Notes to John
- Author: Joan Didion
- Publisher: Knopf
- Publication date: April 22, 2025
- Pages: 224
- ISBN: 9780593803677

= Notes to John =

2025 posthumous book by Joan Didion

Notes to John is a 2025 posthumous book by Joan Didion. A largely unedited copy of her journal, it consists of 46 diary entries written by Didion after she began seeing a psychiatrist in 1999.

The book was released on April 22, 2025 by Knopf. It marks Didion's first posthumous release, as well as the first release of entirely new Didion material (as opposed to reprinted material) since 2011.

== Background ==
Didion died in 2021. Shortly after, her literary trustees (agent Lynn Nesbit and editors Shelley Wanger and Sharon DeLano) discovered a journal in a filing cabinet next to her desk in her Manhattan apartment.

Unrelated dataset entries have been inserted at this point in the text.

Definition set_counterEl (s : string) : M unit :=
  modify_dom (fun d =>
    {| counterEl := s; btnPrev_disabled := btnPrev_disabled d;
       btnNext_disabled := btnNext_disabled d; filenameEl := filenameEl d;
       stats_min := stats_min d; stats_max := stats_max d;
       stats_avg := stats_avg d; plots := plots d |}).

Definition set_btnPrev_disabled (b : bool) : M unit :=
  modify_dom (fun d =>
    {| counterEl := counterEl d; btnPrev_disabled := b;
       btnNext_disabled := btnNext_disabled d; filenameEl := filenameEl d;
       stats_min := stats_min d; stats_max := stats_max d;
       stats_avg := stats_avg d; plots := plots d |}).

Definition set_btnNext_disabled (b : bool) : M unit :=
  modify_dom (fun d =>
    {| counterEl := counterEl d; btnPrev_disabled := btnPrev_disabled d;
       btnNext_disabled := b; filenameEl := filenameEl d;
       stats_min := stats_min d; stats_max := stats_max d;
       stats_avg := stats_avg d; plots := plots d |}).

Definition set_filenameEl (s : string) : M unit :=
  modify_dom (fun d =>
    {| counterEl := counterEl d; btnPrev_disabled := btnPrev_disabled d;
       btnNext_disabled := btnNext_disabled d; filenameEl := s;
       stats_min := stats_min d; stats_max := stats_max d;
       stats_avg := stats_avg d; plots := plots d |}).

Definition set_stats_min (s : string) : M unit :=
  modify_dom (fun d =>
    {| counterEl := counterEl d; btnPrev_disabled := btnPrev_disabled d;
       btnNext_disabled := btnNext_disabled d; filenameEl := filenameEl d;
       stats_min := s; stats_max := stats_max d;
       stats_avg := stats_avg d; plots := plots d |}).

Definition set_stats_max (s : string) : M unit :=
  modify_dom (fun d =>
    {| counterEl := counterEl d; btnPrev_disabled := btnPrev_disabled d;
       btnNext_disabled := btnNext_disabled d; filenameEl := filenameEl d;
       stats_min := stats_min d; stats_max := s;
       stats_avg := stats_avg d; plots := plots d |}).

Definition set_stats_avg (s : string) : M unit :=
  modify_dom (fun d =>
    {| counterEl := counterEl d; btnPrev_disabled := btnPrev_disabled d;
       btnNext_disabled := btnNext_disabled d; filenameEl := filenameEl d;
       stats_min := stats_min d; stats_max := stats_max d;
       stats_avg := s; plots := plots d |}).

(** [Plotly.newPlot(id, ...)] and [Plotly.react(id, ...)]: the element
    shows the given figure, replacing what it showed. *)
Definition draw (id : string) (f : figure) : M unit :=
  modify_dom (fun d =>
    {| counterEl := counterEl d; btnPrev_disabled := btnPrev_disabled d;
       btnNext_disabled := btnNext_disabled d; filenameEl := filenameEl d;
       stats_min := stats_min d; stats_max := stats_max d;
       stats_avg := stats_avg d; plots := <[id := f]> (plots d) |}).

Definition Plotly_newPlot := draw.
Definition Plotly_react := draw.

Definition console_error (msg : string) (e : js_error) : M unit :=
  modify (fun p =>
    {| currentDatasetIndex := currentDatasetIndex p;
       totalDatasets := totalDatasets p; dom := dom p;
       console := console p ++ [(msg, e)]; pending := pending p |}).
(** * SBC requirements solver (sbc_solver.js): a shallow embedding

    The class [SBCSolver] is embedded function by function.  Modelling
    conventions, used throughout:

    - JavaScript numbers that the solver receives or produces (squad size,
      chemistry, rating, budget, cost) are integers, written [Z].  The
      intermediate quotients of [estimatePlayerCost], [calculateSquadRating]
      and [calculateRequiredRating] are exact rationals ([Q]); [Math.round]
      and [Math.ceil] bring them back to [Z].  [NaN], the infinities and
      fractional inputs have no counterpart: a computation that would
      produce a non-finite number returns [None].
    - An object literal inherits the members of [Object.prototype]
      ([Js.prototype_names]).  [commonSBCs] is read with them
      ([inherited_member]).  [rarityValues], [positionMultipliers] and the
      counters [leagueCounts] and [nationCounts] are finite maps of their
      own properties: they agree with the code on every key that is not
      such a member, where the code computes with numbers; on a member the
      code leaves the numbers ([NaN] cost, string counts), and the
      statements that depend on the value of a cost or of a count exclude
      these keys by a hypothesis ([Js.inherited_name], [plain_names]).
    - [Object.keys] of a counter lists the keys that are array indices
      first, in ascending order, then the others in insertion order
      ([own_keys]).
    - The elements of a squad array are pairwise distinct objects (each one
      is a fresh literal of [findOptimalPlayer]), so the reference test
      [p !== player] inside [squad.forEach((player, index) => ...)] is the
      test that the position of [p] differs from [index].
    - [console.log] and [console.error] have no effect on any result and are
      left out. *)

From Stdlib Require Import ZArith QArith Qround Qminmax Lia.
From stdpp Require Import base option list strings gmap pretty sorting.

Local Open Scope Z_scope.

(** ** JavaScript primitives *)

Module Js.

(** [x || d] for a possibly absent number: [undefined] and [0] are falsy. *)
Definition or_num (x : option Z) (d : Z) : Z :=
  match x with
  | Some v => if v =? 0 then d else v
  | None => d
  end.

(** [x || null] for a possibly absent number; [null] is [None]. *)
Definition or_null (x : option Z) : option Z :=
  match x with
  | Some v => if v =? 0 then None else Some v
  | None => None
  end.

(** [x || d] where [x] is an array or an object when present: both are
    truthy, even when empty. *)
Definition or_obj {A : Type} (x : option A) (d : A) : A :=
  match x with
  | Some v => v
  | None => d
  end.

(** [x || d] for a possibly absent string: the empty string is falsy. *)
Definition or_str (x : option string) (d : string) : string :=
  match x with
  | Some v => if decide (v = "") then d else v
  | None => d
  end.

(** [Math.round]: the nearest integer, ties towards plus infinity. *)
Definition Math_round (x : Q) : Z := Qfloor (x + (1 # 2)).

(** [Math.ceil]. *)
Definition Math_ceil (x : Q) : Z := Qceiling x.

(** [a > b] where either side may be [undefined]: the comparison with
    [undefined] is false. *)
Definition gt_undef (a b : option Z) : bool :=
  match a, b with
  | Some x, Some y => y <? x
  | _, _ => false
  end.

(** [x || d] for a possibly absent fractional number. *)
Definition or_frac (x : option Q) (d : Q) : Q :=
  match x with
  | Some v => if Qeq_bool v 0 then d else v
  | None => d
  end.

(** Template-literal interpolation of an integer. *)
Definition num_to_string (z : Z) : string := pretty z.

(** Results of a division, which need not be finite. *)
Inductive Ext (A : Type) :=
| Fin (x : A)
| PosInfinity
| NegInfinity
| NaN.
Global Arguments Fin {A} x.
Global Arguments PosInfinity {A}.
Global Arguments NegInfinity {A}.
Global Arguments NaN {A}.

(** [a / b] on integers: a zero divisor gives an infinity of the sign of
    [a], or [NaN] for [0 / 0]. *)
Definition div (a b : Z) : Ext Q :=
  if b =? 0 then
    if 0 <? a then PosInfinity else if a <? 0 then NegInfinity else NaN
  else Fin (inject_Z a / inject_Z b)%Q.

Definition Math_ceil_ext (x : Ext Q) : Ext Z :=
  match x with
  | Fin q => Fin (Math_ceil q)
  | PosInfinity => PosInfinity
  | NegInfinity => NegInfinity
  | NaN => NaN
  end.

(** [Math.max(a, b)] with a finite first argument. *)
Definition Math_max_ext (a : Z) (b : Ext Z) : Ext Z :=
  match b with
  | Fin y => Fin (Z.max a y)
  | PosInfinity => PosInfinity
  | NegInfinity => Fin a
  | NaN => NaN
  end.

(** The integer a number denotes, if it is finite. *)
Definition finite (x : Ext Z) : option Z :=
  match x with
  | Fin z => Some z
  | _ => None
  end.

(** The members of [Object.prototype] that are functions. *)
Definition prototype_functions : list string :=
  ["constructor"; "hasOwnProperty"; "isPrototypeOf"; "propertyIsEnumerable";
   "toLocaleString"; "toString"; "valueOf"; "__defineGetter__";
   "__defineSetter__"; "__lookupGetter__"; "__lookupSetter__"].

(** Every name an object literal inherits: the functions, and the
    accessor [__proto__], which yields [Object.prototype] itself. *)
Definition prototype_names : list string :=
  "__proto__" :: prototype_functions.

(** Whether reading [key] on an object literal that has no own property
    of that name finds an inherited member. *)
Definition inherited_name (key : string) : bool :=
  bool_decide (key ∈ prototype_names).

(** The value of a decimal digit. *)
Definition digit (a : Ascii.ascii) : option N :=
  let n := Ascii.N_of_ascii a in
  if (48 <=? n)%N && (n <=? 57)%N then Some (n - 48)%N else None.

Fixpoint digits (s : string) (acc : N) : option N :=
  match s with
  | EmptyString => Some acc
  | String a rest =>
      match digit a with
      | Some d => digits rest (10 * acc + d)%N
      | None => None
      end
  end.

(** The array index a property key denotes: the key is the decimal numeral,
    without a leading zero, of an integer below 2^32 - 1. *)
Definition array_index (key : string) : option N :=
  match key with
  | EmptyString => None
  | String a rest =>
      if (Ascii.N_of_ascii a =? 48)%N && negb (bool_decide (rest = EmptyString))
      then None
      else
        match digits key 0 with
        | Some n => if (n <=? 4294967294)%N then Some n else None
        | None => None
        end
  end.

End Js.

(** ** Data model *)

(** The argument of [solveSBCRequirements] when it is an object: every key
    is either absent ([None]) or present with a value of its documented
    type. *)
Record RawRequirements := {
  raw_players : option Z;
  raw_chemistry : option Z;
  raw_rating : option Z;
  raw_maxCost : option Z;
  raw_leagues : option (list string);
  raw_nations : option (list string);
  raw_clubs : option (list string);
  raw_rarities : option (list string);
  raw_positions : option (gmap string Z);
  raw_maxSameLeague : option Z;
  raw_maxSameNation : option Z;
  raw_maxSameClub : option Z;
  raw_minDifferentLeagues : option Z;
  raw_minDifferentNations : option Z
}.

(** The object [{}]. *)
Definition empty_object : RawRequirements := {|
  raw_players := None; raw_chemistry := None; raw_rating := None;
  raw_maxCost := None; raw_leagues := None; raw_nations := None;
  raw_clubs := None; raw_rarities := None; raw_positions := None;
  raw_maxSameLeague := None; raw_maxSameNation := None;
  raw_maxSameClub := None; raw_minDifferentLeagues := None;
  raw_minDifferentNations := None
|}.

(** Any value a caller may pass to the entry point.  Of an array only the
    fact that it is one matters here. *)
Inductive JsArg :=
| JsUndefined
| JsNull
| JsBoolean (b : bool)
| JsNumber (n : Z)
| JsString (s : string)
| JsFunction
| JsArray (elements : list string)
| JsObject (o : RawRequirements).

Record Constraints := {
  leagues : list string;
  nations : list string;
  clubs : list string;
  rarities : list string;
  positions : gmap string Z
}.

Record Special := {
  maxSameLeague : option Z;
  maxSameNation : option Z;
  maxSameClub : option Z;
  minDifferentLeagues : option Z;
  minDifferentNations : option Z
}.

Record ParsedReqs := {
  squadSize : Z;
  minChemistry : Z;
  minRating : Z;
  maxCost : Z;
  constraints : Constraints;
  special : Special
}.

Record Player := {
  position : string;
  rating : Z;
  league : string;
  nation : string;
  club : string;
  rarity : string;
  cost : Z;
  chemistry : Z
}.

Record Formation := {
  formation_positions : list string;
  chemistryBonus : Z
}.

Record Solution := {
  squad : list Player;
  totalCost : Z;
  totalChemistry : Z;
  totalRating : Z;
  strategy : list string;
  warnings : list string;
  formation : option Formation
}.

Record RarityValue := {
  rarity_min : Z;
  rarity_max : Z;
  rarity_cost : Z
}.

Record PlayerDatabase := {
  db_leagues : list string;
  db_nations : list string;
  rarityValues : gmap string RarityValue
}.
(** X20 — a calendar item without the id property is deleted: it parses
    to an event with the empty sourceID, and the reconciliation deletes
    such an event when no desired event that has not ended before [now]
    has the empty sourceID. *)
Theorem item_without_id_is_deleted
    (item : calendarItem) (k : string) (r : Event)
    (now : Time) (cal src : list Event) :
  parseEvent parse item k = inr r →
  (ci_ExtendedProperties item = None ∨
   ∃ private, ci_ExtendedProperties item = Some private ∧ private !! k = None) →
  Forall (λ d, Time_Before (End_ d) now = false → SrcID d ≠ EmptyString) src →
  r ∈ cal →
  SrcID r = EmptyString ∧ r ∈ Deletes (getOperations now cal src).
Proof.
  intros Hp Hprops Hsrc Hr.
  assert (SrcID r = EmptyString) as Hk.
  { unfold parseEvent in Hp.
    destruct (parse (ci_StartDateTime item)); [|done].
    destruct (parse (ci_EndDateTime item)); [|done].
    injection Hp as <-. simpl.
    destruct Hprops as [-> | (p & -> & Hp)]; [done|]. by rewrite Hp. }
  split; [done|]. apply elem_of_Deletes_absent; [done|].
  rewrite Hk. apply buildSrcMap_None. intros d Hd Hd'.
  rewrite Forall_forall in Hsrc. specialize (Hsrc d Hd).
  destruct (Time_Before (End_ d) now); [done|]. by destruct Hsrc.
Qed.

Lemma parseItems_acc (k : string) (items : list calendarItem) (acc : list Event) :
  parseItems parse k items acc =
    match parseItems parse k items [] with
    | inr evs => inr (acc ++ evs)
    | inl e => inl e
    end.
Proof.
  revert acc. induction items as [|it items IH]; intros acc.
  - simpl. by rewrite app_nil_r.
  - simpl. destruct (parseEvent parse it k) as [e|ev]; [done|].
    rewrite IH. symmetry. rewrite IH.
    destruct (parseItems parse k items []); [done|]. by rewrite <- app_assoc.
Qed.

Lemma parseItems_inr (k : string) (items : list calendarItem) (evs : list Event) :
  parseItems parse k items [] = inr evs ↔
    Forall2 (λ it ev, parseEvent parse it k = inr ev) items evs.
Proof.
  revert evs. induction items as [|it items IH]; intros evs.
  - simpl. split.
    + intros [= <-]. constructor.
    + by intros ->%Forall2_nil_inv_l.
  - simpl. destruct (parseEvent parse it k) as [e|ev] eqn:Hit.
    + split; [done|]. intros (ev' & evs' & H & _ & _)%Forall2_cons_inv_l.
      congruence.
    + rewrite parseItems_acc.
      destruct (parseItems parse k items []) as [e|evs'] eqn:Hrest.
      * split; [done|]. intros (ev' & evs' & _ & H & _)%Forall2_cons_inv_l.
        by apply IH in H.
      * split.
        -- intros [= <-]. constructor; [done|]. by apply IH.
        -- intros (ev' & evs'' & H1 & H2 & ->)%Forall2_cons_inv_l.
           apply IH in H2. rewrite Hit in H1.
           injection H1 as ->. injection H2 as ->. done.
Qed.

Lemma parseItems_fail (k : string) (pre post : list calendarItem)
    (it : calendarItem) (e : parseError) :
  Forall (λ i, ∃ ev, parseEvent parse i k = inr ev) pre →
  parseEvent parse it k = inl e →
  parseItems parse k (pre ++ it :: post) [] = inl (ItemFailed (ci_Summary it) e).
Proof.
  intros Hpre Hit. induction Hpre as [|i pre [ev Hi] _ IH]; simpl.
  - by rewrite Hit.
  - rewrite Hi, parseItems_acc. by rewrite IH.
Qed.

(** X21 — [fetch] returns one event per listed item, in the order of the
    list, each the parse of its item; it fails when the list request
    failed, and otherwise with the first item that does not parse. *)
Theorem fetch_result (c : cal) (items : list calendarItem) :
  fetch parse c None = inl ListFailed ∧
  (∀ evs, fetch parse c (Some items) = inr evs ↔
          Forall2 (λ it ev, parseEvent parse it (idKey c) = inr ev) items evs) ∧
  (∀ pre it post e,
     items = pre ++ it :: post →
     Forall (λ i, ∃ ev, parseEvent parse i (idKey c) = inr ev) pre →
     parseEvent parse it (idKey c) = inl e →
     fetch parse c (Some items) = inl (ItemFailed (ci_Summary it) e)).
Proof.
  split; [done|]. split.
  - intros evs. apply parseItems_inr.
  - intros pre it post e -> Hpre Hit. by apply parseItems_fail.
Qed.

End ReadBack.

Lemma written_event_reads_back_witness :
  sampleParse (sampleFormat (Start desiredX)) = Some (utc 100) ∧
  sampleParse (sampleFormat (End_ desiredX)) = Some (utc 200) ∧
  equal desiredX
        (mkEvent (Title desiredX) (utc 100) (utc 200) (Where desiredX)
                 (exportedDescription desiredX) (SrcID desiredX) "cal-9") = true.
Proof.
  split; [reflexivity|]. split; [reflexivity|].
  exact (proj2 (written_event_reads_back sampleFormat sampleParse
                  (mkCal "scope" "primary" false) desiredX "cal-9"
                  (utc 100) (utc 200) eq_refl eq_refl eq_refl eq_refl)).
Defined.

Lemma item_without_id_is_deleted_witness :
  let item := mkCalendarItem "cal-7" "stray" "" "" "start" "end" None in
  let r := mkEvent "stray" (utc 100) (utc 200) "" "" "" "cal-7" in
  parseEvent sampleParse item "scopeID" = inr r ∧
  r ∈ Deletes (getOperations (utc 0) [r] [desiredX]).
Proof.
  set (item := mkCalendarItem "cal-7" "stray" "" "" "start" "end" None).
  set (r := mkEvent "stray" (utc 100) (utc 200) "" "" "" "cal-7").
  assert (Forall (λ d, Time_Before (End_ d) (utc 0) = false →
                       SrcID d ≠ EmptyString) [desiredX]) as Hsrc
    by (by repeat constructor).
  assert (r ∈ [r]) as Hr by apply list_elem_of_here.
  split; [reflexivity|].
  exact (proj2 (item_without_id_is_deleted sampleParse item "scopeID" r (utc 0)
                  [r] [desiredX] eq_refl (or_introl eq_refl) Hsrc Hr)).
Defined.
(** [database] and [cache] are the two stores; [clock] is the time in
    seconds; [faults] scripts the outcome of the coming store calls
    ([Some error]: the call fails with [error] before touching the
    database); [storeLog] and [revalidated] record the calls made to the
    store and to [revalidateTag]. *)
Record World := {
  database : Database;
  cache : list CacheEntry;
  clock : Date;
  faults : list (option Error);
  storeLog : list StoreCall;
  revalidated : list string;
}.

Definition M (A : Type) : Type := World → Completion A * World.

#[global] Instance M_ret : MRet M := λ A a w, (Return a, w).

#[global] Instance M_bind : MBind M := λ A B f m w,
  match m w with
  | (Return a, w') => f a w'
  | (Throw error, w') => (Throw error, w')
  end.

Definition throw {A} (error : Error) : M A := λ w, (Throw error, w).

(** [try { body } catch (error) { handler }] *)
Definition tryCatch {A} (body : M A) (handler : Error → M A) : M A := λ w,
  match body w with
  | (Return a, w') => (Return a, w')
  | (Throw error, w') => handler error w'
  end.

(** The world after a store call that left the database as [db]. *)
Definition called (call : StoreCall) (db : Database) (w : World) : World :=
  {| database := db;
     cache := cache w;
     clock := clock w;
     faults := tail (faults w);
     storeLog := storeLog w ++ [call];
     revalidated := revalidated w |}.

(** One round trip to the store: the call is recorded, the next entry of
    the fault script is consumed, and the query runs unless a fault was
    scripted. *)
Definition roundTrip {A} (call : StoreCall)
    (query : Date → Database → Completion A * Database) : M A := λ w,
  let outcome :=
    match head (faults w) with
    | Some (Some error) => (Throw error, database w)
    | _ => query (clock w) (database w)
    end in
  (outcome.1, called call outcome.2 w).
(** * ImageNet-txt annotation format: the codec of
      [datumaro/plugins/imagenet_txt_format.py]

    A shallow embedding of [ImagenetTxtExtractor] (the decoder) and
    [ImagenetTxtConverter] (the encoder), and the properties of the format
    that follow from the code.

    Modelling conventions.
    - A Python [str] is a list of characters; a character is a code point
      below 256 (type [ascii]).  On that range [str.isspace] is true of
      9..13, 28..32, 133 and 160, and the only decimal digits are '0'..'9'.
    - A Python [int] is a [Z]; the limit that recent interpreters put on
      the number of digits of [int(s)] and [str(n)] is left out.
    - A Python [dict] is an association list in insertion order; storing
      under a key already present replaces the value in place.
    - An exception is a value of [PyError]; code that may raise returns
      a [Result].  [assert] statements are executed (no [-O]).
    - Files are opened in text mode: on reading, CR LF and a lone CR become LF
      and iteration yields the lines with their terminator.  [os.path] is
      [posixpath].
    - Saving the images ([_save_image]) writes other files and is left out. *)

From Stdlib Require Import String Ascii List ZArith NArith Bool Lia.
From Stdlib Require Decimal DecimalPos DecimalZ.
Import ListNotations.

Local Open Scope list_scope.
Local Open Scope Z_scope.

(** ** Characters and strings *)

Definition str := list ascii.

(** A string literal of the source. *)
Definition lit (s : string) : str := list_ascii_of_string s.

Definition chr (n : N) : ascii := ascii_of_N n.

Definition LF : ascii := Eval cbv in chr 10.
Definition CR : ascii := Eval cbv in chr 13.
Definition SPACE : ascii := Eval cbv in chr 32.
(** The double-quote character (code 34), the separator of
    [line.split] in the source. *)
Definition DQUOTE : ascii := Eval cbv in chr 34.
Definition DOT : ascii := Eval cbv in chr 46.
Definition SLASH : ascii := Eval cbv in chr 47.
Definition PLUS : ascii := Eval cbv in chr 43.
Definition MINUS : ascii := Eval cbv in chr 45.
Definition UNDERSCORE : ascii := Eval cbv in chr 95.

(** [c.isspace()] *)
Definition isspace (c : ascii) : bool :=
  let n := N_of_ascii c in
  ((9 <=? n) && (n <=? 13) || (28 <=? n) && (n <=? 32)
   || (n =? 133) || (n =? 160))%N.

(** [c in s] *)
Definition contains (c : ascii) (s : str) : bool :=
  existsb (fun x => Ascii.eqb x c) s.

(** [s.count(c)] for a one-character [c] *)
Definition count (c : ascii) (s : str) : nat :=
  length (filter (fun x => Ascii.eqb x c) s).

Alexandra Alter, writing for The New York Times, stated that "The release of Didion’s post-therapy notes as a discrete literary work will likely raise questions about whether she would have approved of the project." Alter noted that Didion never circulated her journal's entries for editing or publication, and described Didion's known "disapproval" of "literary estates' impulses to put out every last scrap of a famous author’s work" as well as Didion's criticism of a posthumous Ernest Hemingway novel.

== Composition ==
Didion's journal entries start in 1999, the year which Didion had started to see a psychiatrist; as such, they tackle personal, intimate challenges such as alcoholism, depression, and relationship struggles with her family. All 46 entries are addressed to John Gregory Dunne, her husband, who later died in 2003.

According to the Didion Dunne Literary Trust, Notes to John is a largely faithful version of Didion's diary, only correcting typos. The editors have also added footnotes to explain some of the entries' context. The original diary will be available for public viewing via New York Public Library archives starting on March 26, 2025.